Quarterly reports from other states show average spending nationwide at about $11,500 per patient in the pools run by state governments. (The U.S. Health and Human Services Department runs pools for 23 states that chose not to set them up.)
Programs similar in size to Colorado's, such as Wisconsin's and Oregon's, spent from $4,400 to $15,640 on each patient.
It's not just Colorado that is having trouble making the budget face reality:
Eight other states have joined Colorado so far in seeking supplements to their original budget, said Steve Larsen, who oversees the high-risk pools for the federal Center for Consumer Information and Insurance Oversight, part of HHS.
The really bad news?
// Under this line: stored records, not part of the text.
(** [CreatePhysicalMemory]: all the handles or none. *)
Lemma CreatePhysicalMemory_moved p g m w hs :
  holds p g m w -> IsVirtual g = false -> 0 < num_allocations_ g -> alloc_handles_ptr_ g = Some hs ->
  exists code w' evs g', CreatePhysicalMemory p w = Some (code, w') /\ moved (device_ g) p w w' evs g' m /\
    omap as_fence evs = [] /\
    ((code = Success /\ exists res hs', length hs' = Z.to_nat (num_allocations_ g) /\
        created evs = [(res, hs')] /\ g' = with_resource res (with_handles (Some hs') g)) \/
     (code <> Success /\ created evs = [] /\ g' = g)).
Proof.
  intros Hh Hv Hn Ha. destruct (get_dev_holds _ _ _ _ Hh) as (d & Hd & _).
  unfold CreatePhysicalMemory. rewrite (M_bind_step _ _ _ _ _ _ _ _ (get_mem_holds _ _ _ _ Hh)).
  rewrite Hv, (proj2 (Z.ltb_lt _ _) Hn). erewrite (M_bind_step _ _ _ (massert _)) by reflexivity.
  rewrite (M_bind_step _ _ _ _ _ _ _ _ Hd). erewrite (M_bind_step _ _ _ get_rt) by reflexivity.
  set (args := mkCreateAllocationArgs _ _ _). cbv zeta.
  destruct (dx_runs (D3DKMTCreateAllocation2 args) (device_ g) w) as (r & w1 & Hrun & Hr); [done|].
  rewrite (M_bind_step _ _ _ _ _ _ _ _ Hrun). cbn [fst snd].
  pose proof (moved_runs _ _ _ _ _ _ _ Hh Hr) as Hmv.
  pose proof (moved_holds _ _ _ _ _ _ _ _ _ Hh Hmv eq_refl) as Hh1.
  rewrite ErrorCode_ok_status. case_bool_decide as Hok.
  - rewrite Ha. exists (TranslateNtStatus r.1). do 3 eexists. split.
    { unfold mod_mem, mderef, mbind, M_bind, mret, M_ret. rewrite (get_mem_holds _ _ _ _ Hh1).
      rewrite (set_mem_holds _ _ _ _ _ Hh1). reflexivity. }
    split; [eapply moved_trans; [exact Hmv|by eapply moved_set]|]. split; [done|]. left.
    rewrite Hok. split; [done|]. do 2 eexists.
    split; [|split; [unfold created; simpl; rewrite decide_True by done; reflexivity|]].
    + by rewrite length_resize, length_alloc_infos.
    + subst args. cbn [ca_info]. by rewrite length_alloc_infos.
  - exists (TranslateNtStatus r.1). do 3 eexists. split; [reflexivity|]. split; [exact Hmv|].
    split; [done|]. right. split_and!; [by destruct r.1|unfold created; simpl|done].
    by rewrite decide_False.
Qed.

(** A computation that leaves the object and the manager alone and creates no
    physical memory. *)
Definition quiet (i : nat) (p : Z) (g : GpuMemory) (m : VaMgr) {A} (c : M K A) : Prop :=
  forall w, holds p g m w ->
    exists x w' evs, c w = Some (x, w') /\ moved i p w w' evs g m /\ created evs = [].

Lemma created_app l1 l2 : created (l1 ++ l2) = created l1 ++ created l2.
Proof. apply omap_app. Qed.

Lemma quiet_ret i p g m {A} (x : A) : quiet i p g m (mret x).
Proof. intros w Hh. exists x, w, []. split_and!; [done|by apply moved_refl..|done]. Qed.

Lemma quiet_bind i p g m {A B} (c : M K A) (f : A -> M K B) :
  quiet i p g m c -> (forall x, quiet i p g m (f x)) -> quiet i p g m (c ≫= f).
Proof.
  intros Hc Hf w Hh. destruct (Hc w Hh) as (x & w1 & e1 & Hr1 & Hm1 & Hc1).
  destruct (Hf x w1) as (y & w2 & e2 & Hr2 & Hm2 & Hc2); [by eapply moved_holds|].
  exists y, w2, (e1 ++ e2). split_and!; [by rewrite (M_bind_step _ _ _ _ _ _ _ _ Hr1)|by eapply moved_trans|].
  by rewrite created_app, Hc1, Hc2.
Qed.

Lemma quiet_get_mem i p g m {B} (f : GpuMemory -> M K B) : quiet i p g m (f g) -> quiet i p g m (get_mem p ≫= f).
Proof.
  intros Hf w Hh. destruct (Hf w Hh) as (y & w' & evs & Hr & ?). exists y, w', evs.
  by rewrite (M_bind_step _ _ _ _ _ _ _ _ (get_mem_holds _ _ _ _ Hh)).
Qed.

Lemma quiet_get_dev p g m {B} (f : WDDMDevice -> M K B) :
  (forall d, quiet (device_ g) p g m (f d)) -> quiet (device_ g) p g m (get_dev (device_ g) ≫= f).
Proof.
  intros Hf w Hh. destruct (get_dev_holds _ _ _ _ Hh) as (d & Hd & _).
  destruct (Hf d w Hh) as (y & w' & evs & Hr & ?). exists y, w', evs.
  by rewrite (M_bind_step _ _ _ _ _ _ _ _ Hd).
Qed.

Lemma quiet_dx_ i p g m (c : kcall NTSTATUS) :
  (forall r, as_fence (KEvent c r) = None) -> (forall r, as_created (KEvent c r) = None) -> quiet i p g m (dx_ c).
Proof.
  intros Hf Hc w Hh. destruct (dx__runs c i w Hf) as (r & w' & Hrun & Hr). do 3 eexists.
  split_and!; [exact Hrun|by apply moved_runs|]. unfold created. simpl. specialize (Hc r). simpl in Hc. by rewrite Hc.
Qed.

Lemma Map_quiet p g m hs size :
  alloc_handles_ptr_ g = Some hs -> 0 <= GpuAddress g -> 0 <= size ->
  GpuAddress g + size < 2 ^ 64 -> (chunk_count size <= length hs)%nat ->
  quiet (device_ g) p g m (GpuMemory_MapGpuVirtualAddress p (GpuAddress g) size 0).
Proof.
  intros Ha H0 Hs He Hc w Hh. destruct (get_dev_holds _ _ _ _ Hh) as (d & _ & Hd).
  assert (mappable w p g d hs (GpuAddress g) size 0) as Hm.
  { pose proof Hh as (Hp & _). by constructor. }
  destruct (MapGpuVirtualAddress_runs _ _ _ _ _ _ _ _ Hm) as
    [(calls & w' & Hrun & Hr & _)|(calls & c & undo & w' & Hrun & Hr & _)];
    do 3 eexists; (split; [exact Hrun|]; split; [by apply moved_runs|apply created_maps]).
Qed.

Lemma MakeResident_quiet p g m : quiet (device_ g) p g m (MakeResident p).
Proof.
  intros w Hh. destruct (get_dev_holds _ _ _ _ Hh) as (d & Hd & Hd').
  unfold MakeResident. rewrite (M_bind_step _ _ _ _ _ _ _ _ (get_mem_holds _ _ _ _ Hh)).
  rewrite (M_bind_step _ _ _ _ _ _ _ _ Hd).
  set (hs := take _ _). unfold dx, kcall_.
  destruct (kernel_step _ (D3DKMTMakeResident (page_queue_ d) hs) (w_ker w)) as [[s v] k] eqn:E.
  unfold mbind, M_bind, mret, M_ret. rewrite E. cbn [fst snd].
  set (e := KEvent (D3DKMTMakeResident (page_queue_ d) hs) (s, v)).
  destruct (decide (TranslateNtStatus s = NotReady)) as [Hp|Hp]; rewrite TranslateNtStatus_NotReady in Hp.
  - erewrite UpdatePageFence_alter by (simpl; exact Hd'). do 2 eexists. exists [e]. split; [reflexivity|].
    split; [|done]. apply moved_runs; [done|]. split_and!; [done|done|]. simpl. by rewrite decide_True.
  - do 2 eexists. exists [e]. split; [reflexivity|]. split; [|done]. apply moved_runs; [done|].
    split_and!; [done|done|]. simpl. rewrite decide_False by done. by rewrite alter_bump_nil.
Qed.

Lemma Wait_quiet p g m : quiet (device_ g) p g m (WaitOnPagingFenceFromCpu (device_ g)).
Proof.
  unfold WaitOnPagingFenceFromCpu, CpuWait. apply quiet_get_dev. intros d. apply quiet_get_dev. intros d'.
  apply quiet_bind; [by apply quiet_dx_|]. intros. apply quiet_ret.
Qed.

Lemma map_and_wait_quiet p g m hs :
  alloc_handles_ptr_ g = Some hs -> 0 <= GpuAddress g -> 0 <= Size g ->
  GpuAddress g + Size g < 2 ^ 64 -> (chunk_count (Size g) <= length hs)%nat ->
  quiet (device_ g) p g m (map_and_wait p).
Proof.
  intros. unfold map_and_wait. apply quiet_get_mem. apply quiet_bind; [by eapply Map_quiet|].
  intros code. destruct (negb _); [apply quiet_ret|]. apply quiet_bind; [apply MakeResident_quiet|].
  intros code'. destruct (negb _); [apply quiet_ret|]. apply quiet_bind; [apply Wait_quiet|].
  intros. apply quiet_ret.
Qed.

(** [FreePhysicalMemory] on an object with its handles tells the driver to destroy
    them, but for a single zero handle. *)
Lemma FreePhysicalMemory_moved p g m w hs :
  holds p g m w -> alloc_handles_ptr_ g = Some hs -> length hs = Z.to_nat (num_allocations_ g) ->
  exists code w' evs g', FreePhysicalMemory p w = Some (code, w') /\
    moved (device_ g) p w w' evs g' m /\ created evs = [] /\ released evs (resource_ g, hs) /\
    (g' = g \/ g' = with_handles None g).
Proof.
  intros Hh Ha Hl. destruct (get_dev_holds _ _ _ _ Hh) as (d & Hd & _).
  unfold FreePhysicalMemory. rewrite (M_bind_step _ _ _ _ _ _ _ _ (get_mem_holds _ _ _ _ Hh)), Ha.
  assert (exists first, (if num_allocations_ g =? 1 then mderef (head hs) else mret 1) w = Some (first, w) /\
      ((num_allocations_ g =? 1) && (first =? 0) = true -> hs = [0])) as (first & Hf & Hz).
  { destruct (Z.eqb_spec (num_allocations_ g) 1) as [E|]; [|by exists 1]. rewrite E in Hl.
    destruct hs as [|x [|]]; try done. exists x. split; [done|]. intros. zbool. by subst. }
  rewrite (M_bind_step _ _ _ _ _ _ _ _ Hf). destruct (_ && _).
  - exists Success, w, [], g. split; [done|]. split; [by apply moved_refl|]. split; [done|].
    split; [left; by apply Hz|by left].
  - rewrite (M_bind_step _ _ _ _ _ _ _ _ Hd). set (c := D3DKMTDestroyAllocation2 _ _ _).
    destruct (dx__runs c (device_ g) w) as (r & w1 & Hrun & Hr); [done|].
    rewrite (M_bind_step _ _ _ _ _ _ _ _ Hrun).
    pose proof (moved_runs _ _ _ _ _ _ _ Hh Hr) as Hmv.
    pose proof (moved_holds _ _ _ _ _ _ _ _ _ Hh Hmv eq_refl) as Hh1.
    unfold mod_mem, mbind, M_bind, mret, M_ret. rewrite (get_mem_holds _ _ _ _ Hh1), (set_mem_holds _ _ _ _ _ Hh1).
    do 4 eexists. split; [reflexivity|]. split; [eapply moved_trans; [exact Hmv|by eapply moved_set]|].
    split; [done|]. split; [right|by right]. unfold c, destroyed. cbn.
    rewrite firstn_all2 by lia. apply list_elem_of_singleton. by destruct (_ =? 0).
Qed.

(** The address range of an object on the local heap. *)
Definition local_free (a : Z) (m : VaMgr) : VaMgr := if a =? 0 then m else VaMgr_Free a m.

Lemma FreeVa_moved p g m w a size :
  holds p g m w -> mem_fd_ g = -1 -> desc_domain (desc_ g) = kLocal ->
  exists code w', GpuMemory_FreeGpuVirtualAddress p a size w = Some (code, w') /\
    moved (device_ g) p w w' [] g (local_free a m).
Proof.
  intros Hh Hfd Hd. unfold GpuMemory_FreeGpuVirtualAddress.
  rewrite (M_bind_step _ _ _ _ _ _ _ _ (get_mem_holds _ _ _ _ Hh)), Hfd. cbn.
  unfold local_free. destruct (Z.eqb_spec a 0).
  - exists Success, w. split; [done|]. by apply moved_refl.
  - do 2 eexists. split; [|by eapply moved_local]. unfold Runtime_FreeGpuVirtualAddress. rewrite Hd, decide_False by done.
    destruct Hh as (_ & _ & Hm). unfold local_mgr in Hm. unfold heap_Free, get_rt, mget, mbind, M_bind, mderef.
    cbn -[VaMgr_Free]. by rewrite Hm.
Qed.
It's going to get worse before it gets better:
In previous interviews, Rocky Mountain Health Plans has said Colorado high-risk patients require expensive hospital stays at three times the rate initially projected.
Now, the health plan will say only that the pool has "significantly higher medical needs" than the general population or a separate state risk pool.
"The budget continues to be an area that warrants close attention," said Kayla Arnesen, a spokeswoman for Rocky Mountain Health Plans.
Administration costs are limited to 10 percent of the money over the life of the three-year budget, and states are staying within that, Larsen said. An analysis of the 23 states whose pools are run by the federal agency showed 27 percent of claims were coming from extremely high-cost cancer patients, he added.
The federal pool in Colorado has 1,087 enrollees, with an expected cap of about 4,000.
We are currently at about 25% of the intended pool, and the State has a shortfall of about $15 million, with claims running at 2x the National average. At what point does one of the States that is below the average cost, with no budget issues call Colorado out?
Just wait until this happens to a State with a much larger population base. The shit will be hitting the fan very quickly.